The Na-K-Cl cotransport system of vascular endothelial cells plays a central role in maintenance and regulation of intracellular volume. Activity of the cotransporter is modulated both by hormones and by extracellular tonicity. Vasopressin and other hormones that stimulate the endothelial cotransporter act via a Ca- and calmodulin-dependent pathway. Little is known, however, about the mechanisms that mediate cell shrinkage-induced stimulation of cotransport activity. In the present study, we evaluated the Ca dependence of cell shrinkage-stimulated Na-K-Cl cotransport activity and cell volume recovery of cultured bovine aortic endothelial cells and also the effects of protein kinase and phosphatase inhibitors on these processes.

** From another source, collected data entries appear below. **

(** [existing ?? generateId()] *)
Definition chosen (b : Browser) (draw : nat) : string :=
  match existingId b with
  | Some x => x
  | None => generateId draw
  end.

Definition getOrCreateUserId (w : World) : string * World :=
  match window w with
  | None => (EmptyString, w)
  | Some b =>
      let '(i, d) :=
        match existingId b with
        | Some x => (x, draws w)
        | None => (generateId (draws w), S (draws w))
        end in
      (i, {| window :=
               Some (setCookie COOKIE_NAME i
                       (safeSetSessionStorage i
                          (safeSetLocalStorage i b)));
             draws := d |})
  end.
End GetOrCreate.

(** A stored value that counts as absent: [null] or the empty string. *)
Definition falsy (v : option string) : Prop :=
  match v with
  | Some x => truthy x = false
  | None => True
  end.

End User.

(** ** The reservation engine behind the HTTP interface

    The engine runs on the server; its code is not among the sources of the
    frontend, which only calls it.  Its operations are modelled from the
    specification (sections 3 to 5): every operation is one atomic unit of
    work under the row lock, so concurrently issued operations on one item
    take effect one after the other, in the order in which they obtain the
    lock. *)

Module Engine.

(** Modelled from the spec: the three states of section 4.3. *)
Inductive Status := ACTIVE | COMPLETED | EXPIRED.

#[export] Instance Status_eq_dec : EqDecision Status.
Proof. solve_decision. Defined.

(** Modelled from the spec: the Item of section 3, with the total the
    Stock Ledger owns next to the available quantity. *)
Record Item := { total : Z; availableQuantity : Z }.

(** Modelled from the spec: the Reservation of section 3. *)
Record Reservation := {
  id : nat;
  actorId : string;
  itemId : string;
  quantity : Z;
  status : Status;
  expiresAt : Z
}.

(** Modelled from the spec: the persisted state of section 6, two tables,
    and the source of fresh reservation ids. *)
Record Store := {
  items : gmap string Item;
  reservations : list Reservation;
  nextId : nat
}.

(** Modelled from the spec: the error taxonomy of section 7. *)
Inductive Failure := NotFound | InsufficientStock | InvalidState | Corruption.

(** Modelled from the spec: what an operation reports: the reservation, a
    failure, or nothing (Expire), with whether a transition occurred. *)
Inductive Outcome :=
| Ok (r : Reservation)
| Fails (f : Failure)
| Silent (transitioned : bool).

(** Modelled from the spec: an ACTIVE reservation of item [i]. *)
Definition isActiveOn (i : string) (r : Reservation) : bool :=
  bool_decide (itemId r = i) && bool_decide (status r = ACTIVE).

In addition, to investigate the possibility that hormones and/or hypertonicity regulate endothelial Na-K-Cl cotransport via direct phosphorylation of the cotransporter protein, we employed a monoclonal antibody to the human colonic T84 epithelial cell Na-K-Cl cotransport protein (T4 antibody) for Western blot analysis and immunoprecipitation of phosphoprotein. Our studies revealed that both cell shrinkage-stimulated net K uptake and recovery of intracellular volume were Ca dependent. We also found that hypertonicity-induced stimulation of cotransport activity was blocked by several inhibitors of Ca- and calmodulin-dependent protein kinases. Furthermore, inhibitors of myosin light chain kinase blocked cell shrinkage-stimulated cotransport and recovery of intracellular volume, while having no effect on vasopressin-stimulated cotransport. Western blot analysis of bovine aortic and cerebral microvascular endothelial cell membrane preparations revealed a 170-kDa protein recognized by the T4 antibody. In addition, we found that hypertonicity induced a marked increase in phosphorylation of the endothelial cotransport protein, as did vasopressin, bradykinin, okadaic acid, and calyculin A. Our findings indicate that modulation of endothelial cell Na-K-Cl cotransport activity by hypertonicity and by stimulatory hormones occurs via pathways involving Ca- and calmodulin-dependent protein kinases and direct phosphorylation of the cotransport protein.

[Indexed for MEDLINE]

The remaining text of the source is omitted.